For the past few months I have been thinking about differences between what the forecasts predict and what happens in reality and trying to understand how and why forecast errors develop. These questions might seem simple, but are in fact very challenging. They are also very important, because if we want to make further progress into weather forecasting, we need to understand the origin of forecast errors in current models to avoid them in future versions. Figure 1 shows one example of forecast error. It shows waves in the tropopause, the region that separates the troposphere from the stratosphere. The black line represents the waves that actually occurred. The green line represents the waves as predicted by a 5-day forecast. The colour scale indicates the magnitude of the error, with dark blue and dark red representing large errors. In this case the largest error occurred over the North Atlantic where a large-amplitude wave developed in reality, but not so much in the forecast.
Figure 1. Forecast error (analysis minus forecast) in a 5-day forecast of potential vorticity (PV) at upper levels (320 K isentropic surface). The black and green lines represent the tropopause in the analysis (close to reality) and the forecast, respectively.
Before going into further details we should establish that to know the future of any system we need to know the present state of that system as well as the laws that govern its evolution. For example, if we want to know where a satellite orbiting the Earth will be in the next 6 hours we need to know its position and velocity now as well as Newton’s laws to determine how the satellite’s motion will be affected by the gravitational pull from the Earth.

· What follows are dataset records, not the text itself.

(** The Pages configuration comes back without [html_url]. *)
Definition building : script := {|
  on_get_user := Return octocat;
  on_get_repo := Return demo_repo;
  on_create_repo := Raise invalid;
  on_get_contents := Return (File old_index);
  on_update_file := Return tt;
  on_create_file := Raise invalid;
  on_post := Return pages_created;
  on_get := Return pages_building
|}.

Definition blank : DeployRequest :=
  {| repoName := $"demo-site"; html := [32; 10; 9; 160; 8195]%N |}.

Definition padded : DeployRequest :=
  {| repoName := $"demo-site"; html := $"  <h1>Hi</h1> " |}.

Definition nameless : DeployRequest :=
  {| repoName := []; html := $"<h1>Hi</h1>" |}.

End Mock.

(* ================================================================== *)
(** * Reading a record of calls *)
(* ================================================================== *)

Definition is_CreateRepo (c : call) : bool :=
  match c with CreateRepo _ _ _ => true | _ => false end.
Definition is_UpdateFile (c : call) : bool :=
  match c with UpdateFile _ _ _ _ _ _ => true | _ => false end.
Definition is_CreateFile (c : call) : bool :=
  match c with CreateFile _ _ _ _ _ => true | _ => false end.
Definition is_RequestsGet (c : call) : bool :=
  match c with RequestsGet _ _ => true | _ => false end.

(** How many recorded calls are of the given kind. *)
Definition count (kind : call -> bool) (tr : list event) : nat :=
  List.length (filter (fun ev => kind (ev_call ev)) tr).

(** The two lookups answer "absent" with a not-found signal: a
    [GithubException] of status 404 for the repository, an
    [UnknownObjectException] for the file. *)
Definition not_found_signal (ev : event) : bool :=
  match ev_call ev, ev_reply ev with
  | GetRepo _ _, RRaised e =>
      match exn_status e with Some s => s =? 404 | None => false end
  | GetContents _ _ _, RRaised e => isinstance_UnknownObjectException e
  | _, _ => false
  end.

(** A call failed: it raised, and not as a not-found signal. *)
Definition failed (ev : event) : bool :=
  match ev_reply ev with
  | RRaised _ => negb (not_found_signal ev)
  | _ => false
  end.

(** The happy path: the handler returns and no call failed. *)
Definition happy_path (o : outcome value) (tr : list event) : Prop :=
  (exists v, o = Return v) /\ forallb (fun ev => negb (failed ev)) tr = true.

(** The exceptions that FastAPI answers with the structured error body
    [{"detail": ...}]; any other exception leaves the handler as it is. *)
Definition structured (o : outcome value) : bool :=
  match o with
  | Raise (HTTPException _ _) => true
  | _ => false
  end.

(* ================================================================== *)
(** * The runs of the handler *)
(* ================================================================== *)

(** The records of calls a run can leave and the outcome that goes with
    each, step by step.  [deploy_runs] below proves that every run of
    [deploy], against any provider, is one of these. *)
Section Runs.
Variable GITHUB_TOKEN : str.

Inductive resolve_run (user : AuthenticatedUser) (name : str)
  : list event -> outcome Repository -> Prop :=
| resolve_found repo :
    resolve_run user name
      [Ev (GetRepo user name) (RRepo repo)]
      (Return repo)
| resolve_created e o :
    exn_status e = Some 404 ->
    resolve_run user name
      [Ev (GetRepo user name) (RRaised e);
       Ev (CreateRepo user name true) (answer RRepo o)]
      o
| resolve_refused e status :
    exn_status e = Some status ->
    status <> 404 ->
    resolve_run user name
      [Ev (GetRepo user name) (RRaised e)]
      (Raise (HTTPException 400 ($"Repo access error: " ++ exn_str e)))
| resolve_escaped e :
    isinstance_GithubException e = false ->
    resolve_run user name
      [Ev (GetRepo user name) (RRaised e)]
      (Raise e).

Definition push_failed (e : exn) : exn :=
  HTTPException 500 ($"Failed to push index.html: " ++ exn_str e).

Definition lookup_index (repo : Repository) : call :=
  GetContents repo $"index.html" $"main".

Definition update_index (repo : Repository) (html rev : str) : call :=
  UpdateFile repo $"index.html" $"Update index.html" html rev $"main".

Definition create_index (repo : Repository) (html : str) : call :=
  CreateFile repo $"index.html" $"Add index.html" html $"main".

Inductive push_run (repo : Repository) (html : str)
  : list event -> outcome unit -> Prop :=
| push_updated existing :
    push_run repo html
      [Ev (lookup_index repo) (RContents (File existing));
       Ev (update_index repo html (sha existing)) RDone]
      (Return tt)
| push_update_vanished existing e o :
    isinstance_UnknownObjectException e = true ->
    push_run repo html
      [Ev (lookup_index repo) (RContents (File existing));
       Ev (update_index repo html (sha existing)) (RRaised e);
       Ev (create_index repo html) (answer (fun _ => RDone) o)]
      o
| push_update_escaped existing e :
    isinstance_UnknownObjectException e = false ->
    isinstance_Exception e = false ->
    push_run repo html
      [Ev (lookup_index repo) (RContents (File existing));
       Ev (update_index repo html (sha existing)) (RRaised e)]
      (Raise e)
| push_update_failed existing e :
    isinstance_UnknownObjectException e = false ->
    isinstance_Exception e = true ->
    push_run repo html
      [Ev (lookup_index repo) (RContents (File existing));
       Ev (update_index repo html (sha existing)) (RRaised e)]
      (Raise (push_failed e))
| push_directory listing :
    push_run repo html
      [Ev (lookup_index repo) (RContents (Listing listing))]
      (Raise (push_failed
                (AttributeError "'list' object has no attribute 'sha'")))
| push_created e o :
    isinstance_UnknownObjectException e = true ->
    push_run repo html
      [Ev (lookup_index repo) (RRaised e);
       Ev (create_index repo html) (answer (fun _ => RDone) o)]
      o
| push_lookup_escaped e :
    isinstance_UnknownObjectException e = false ->
    isinstance_Exception e = false ->
    push_run repo html
      [Ev (lookup_index repo) (RRaised e)]
      (Raise e)
| push_lookup_failed e :
    isinstance_UnknownObjectException e = false ->
    isinstance_Exception e = true ->
    push_run repo html
      [Ev (lookup_index repo) (RRaised e)]
      (Raise (push_failed e)).

Definition enable_pages (username name : str) : call :=
  RequestsPost (pages_api username name) (headers GITHUB_TOKEN) payload.

Definition fetch_pages (username name : str) : call :=
  RequestsGet (pages_api username name) (headers GITHUB_TOKEN).

Inductive pages_run (username name : str)
  : list event -> outcome value -> Prop :=
| pages_enable_escaped e :
    pages_run username name
      [Ev (enable_pages username name) (RRaised e)]
      (Raise e)
| pages_enable_refused resp :
    in_tuple (resp_status_code resp) [201; 204] = false ->
    pages_run username name
      [Ev (enable_pages username name) (RResponse resp)]
      (Raise (enable_failed resp))
| pages_fetch_escaped resp e :
    in_tuple (resp_status_code resp) [201; 204] = true ->
    pages_run username name
      [Ev (enable_pages username name) (RResponse resp);
       Ev (fetch_pages username name) (RRaised e)]
      (Raise e)
| pages_fetch_refused resp info :
    in_tuple (resp_status_code resp) [201; 204] = true ->
    resp_status_code info <> 200 ->
    pages_run username name
      [Ev (enable_pages username name) (RResponse resp);
       Ev (fetch_pages username name) (RResponse info)]
      (Raise (fetch_failed info))
| pages_fetched resp info :
    in_tuple (resp_status_code resp) [201; 204] = true ->
    resp_status_code info = 200 ->
    pages_run username name
      [Ev (enable_pages username name) (RResponse resp);
       Ev (fetch_pages username name) (RResponse info)]
      (read_html_url info).

Inductive deploy_run (req : DeployRequest)
  : list event -> outcome value -> Prop :=
| run_blank :
    strip (html req) = [] ->
    deploy_run req []
      (Raise (HTTPException 400 $"Empty HTML content provided"))
| run_unauthenticated e :
    strip (html req) <> [] ->
    deploy_run req
      [Ev (GetUser GITHUB_TOKEN) (RRaised e)]
      (Raise e)
| run_unresolved user looked e :
    strip (html req) <> [] ->
    resolve_run user (repoName req) looked (Raise e) ->
    deploy_run req
      (Ev (GetUser GITHUB_TOKEN) (RUser user) :: looked)
      (Raise e)
| run_unpushed user looked repo pushed e :
    strip (html req) <> [] ->
    resolve_run user (repoName req) looked (Return repo) ->
    push_run repo (html req) pushed (Raise e) ->
    deploy_run req
      (Ev (GetUser GITHUB_TOKEN) (RUser user)
         :: looked ++ Ev (Sleep 2) RDone :: pushed)
      (Raise e)
| run_pushed user looked repo pushed published o :
    strip (html req) <> [] ->
    resolve_run user (repoName req) looked (Return repo) ->
    push_run repo (html req) pushed (Return tt) ->
    pages_run (login user) (repoName req) published o ->
    deploy_run req
      (Ev (GetUser GITHUB_TOKEN) (RUser user)
         :: looked ++ Ev (Sleep 2) RDone :: pushed ++ published)
      o.

End Runs.

(* ================================================================== *)
(** * Start-up and the order of the steps *)
(* ================================================================== *)

(** [os.environ], as the module reads it when it is loaded. *)
Definition environ : Type := str -> option str.

Definition RuntimeError (t : string) : exn :=
  OtherException $"RuntimeError" (lit t).

(** Truth value of what [os.environ.get] returns: [None] and the empty
    string are false. *)
Definition truthy_opt (v : option str) : bool :=
  match v with
  | None => false
  | Some s => truthy_str s
  end.

(** The module-level read of the credential: the value bound to
    [GITHUB_TOKEN], or the [RuntimeError] that stops the start-up. *)
Definition load_GITHUB_TOKEN (env : environ) : outcome (option str) :=
  let GITHUB_TOKEN := env $"GITHUB_TOKEN" in
  if negb (truthy_opt GITHUB_TOKEN) then
    Raise (RuntimeError "Missing GITHUB_TOKEN environment variable. Please add it to your .env or Render environment.")
  else Return GITHUB_TOKEN.

(** The place of each call in the text of [deploy]. *)
Definition step (c : call) : nat :=
  match c with
  | GetUser _ => 0
  | GetRepo _ _ => 1
  | CreateRepo _ _ _ => 2
  | Sleep _ => 3
  | GetContents _ _ _ => 4
  | UpdateFile _ _ _ _ _ _ => 5
  | CreateFile _ _ _ _ _ => 6
  | RequestsPost _ _ _ => 7
  | RequestsGet _ _ => 8
  end%nat.

(** More scripted providers. *)
Module Cases.

Definition with_files (looked : outcome contents) (updated created : outcome unit)
    (s : Mock.script) : Mock.script := {|
  Mock.on_get_user := Mock.on_get_user s;
  Mock.on_get_repo := Mock.on_get_repo s;
  Mock.on_create_repo := Mock.on_create_repo s;
  Mock.on_get_contents := looked;
  Mock.on_update_file := updated;
  Mock.on_create_file := created;
  Mock.on_post := Mock.on_post s;
  Mock.on_get := Mock.on_get s
|}.

Definition with_fetch (fetched : outcome Response) (s : Mock.script)
    : Mock.script := {|
  Mock.on_get_user := Mock.on_get_user s;
  Mock.on_get_repo := Mock.on_get_repo s;
  Mock.on_create_repo := Mock.on_create_repo s;
  Mock.on_get_contents := Mock.on_get_contents s;
  Mock.on_update_file := Mock.on_update_file s;
  Mock.on_create_file := Mock.on_create_file s;
  Mock.on_post := Mock.on_post s;
  Mock.on_get := fetched
|}.

(** [index.html] is deleted between the lookup and the update. *)
Definition vanishing : Mock.script :=
  with_files (Return (File Mock.old_index)) (Raise Mock.not_found)
    (Return tt) Mock.existing.

Definition pages_missing : Response := {|
  resp_status_code := 404;
  resp_text := $"{'message': 'Not Found'}";
  resp_json := Return (PDict [($"message", PStr $"Not Found")])
|}.

Definition pages_unbuilt : Response := {|
  resp_status_code := 200;
  resp_text := $"{'html_url': ''}";
  resp_json := Return (PDict [($"html_url", PStr [])])
|}.

Definition decode_error : exn :=
  OtherException $"JSONDecodeError" $"Expecting value: line 1 column 1 (char 0)".

Definition pages_garbled : Response := {|
  resp_status_code := 200;
  resp_text := $"<html>Bad gateway</html>";
  resp_json := Raise decode_error
|}.

Definition pages_listing : Response := {|
  resp_status_code := 200;
  resp_text := $"[]";
  resp_json := Return (PList [])
|}.

(** The Pages configuration cannot be fetched: the GET answers 404. *)
Definition unfetchable : Mock.script :=
  with_fetch (Return pages_missing) Mock.existing.

(** The Pages configuration has an empty [html_url]. *)
Definition unbuilt : Mock.script :=
  with_fetch (Return pages_unbuilt) Mock.existing.

(** The body of the GET is not JSON. *)
Definition garbled : Mock.script :=
  with_fetch (Return pages_garbled) Mock.existing.

(** The body of the GET is a JSON array. *)
Definition listing : Mock.script :=
  with_fetch (Return pages_listing) Mock.existing.

Definition no_token : environ := fun _ => None.

Definition empty_token : environ :=
  fun k => if str_eqb k $"GITHUB_TOKEN" then Some [] else None.

Definition blank_token : environ :=
  fun k => if str_eqb k $"GITHUB_TOKEN" then Some $"  " else None.

End Cases.

(* ================================================================== *)
(** * Properties *)
(* ================================================================== *)

(** ** Strings *)

Lemma lstrip_blank (s : str) :
  Forall (fun c => isspace c = true) s -> lstrip s = [].
Proof.
  induction 1 as [|c s Hc _ IH]; simpl; [reflexivity|].
  rewrite Hc. exact IH.
Qed.

Lemma strip_blank (s : str) :
  Forall (fun c => isspace c = true) s -> strip s = [].
Proof.
  intros H. unfold strip, rstrip. rewrite (lstrip_blank s H). reflexivity.
Qed.

Lemma includes_mid (pre needle post : str) :
  includes needle (pre ++ needle ++ post).
Proof. exists pre, post. reflexivity. Qed.

Lemma includes_end (pre needle : str) : includes needle (pre ++ needle).
Proof. exists pre, []. rewrite app_nil_r. reflexivity. Qed.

In certain systems, like the satellite in the example, it is sufficient to know just an approximation to the present to approximately know the future. Unfortunately, the atmosphere is not one of those systems: if we only have an approximation to the present state of the atmosphere, it will be impossible to know what the atmosphere will be doing in two weeks from now. This is because two atmospheric states that differ only slightly from each other will lead to completely different futures. This is what is known as sensitivity to initial conditions. This is an intrinsic characteristic of the atmosphere and there is nothing we can do to change it. Sensitivity to initial conditions constitutes a big hurdle when we are trying to predict what the weather will be like in two weeks’ time. To be able to do this we would need to know with infinite precision the current state of the atmosphere. Otherwise, small errors will grow, leading to a completely different state to that in which the atmosphere will actually be. Thus, our current efforts to predict the weather are limited by not knowing the current atmospheric state in sufficient detail.
The second ingredient that we need to predict the future of a system are the laws that govern its evolution. And here we run into more difficulties. Forecasting the weather heavily relies on the use of computer models run with the help of very powerful supercomputers. However, the equations that these supercomputers solve are only approximations to the actual equations that govern the atmosphere’s evolution. This means that in some sense the atmosphere in our supercomputers is a different atmosphere to the atmosphere in which we live. To make things even more complicated, the atmosphere in our supercomputers is also sensitive to initial conditions, but not necessarily in the same way as the actual atmosphere is! Why not? Simply because the equations that govern the actual atmosphere and the computer models are strictly different to each other.
In summary, there are three factors that intervene in the challenge of understanding forecast error:
(1) Sensitivity to initial conditions in atmosphere and computer models,
(2) incomplete knowledge of the state of the atmosphere at a given time, and
(3) incomplete representation of the laws of physics that govern the evolution of the atmosphere.
I am almost out of space for now. In my next contribution in September I will talk more about the methods that are used to understand forecast error and some results.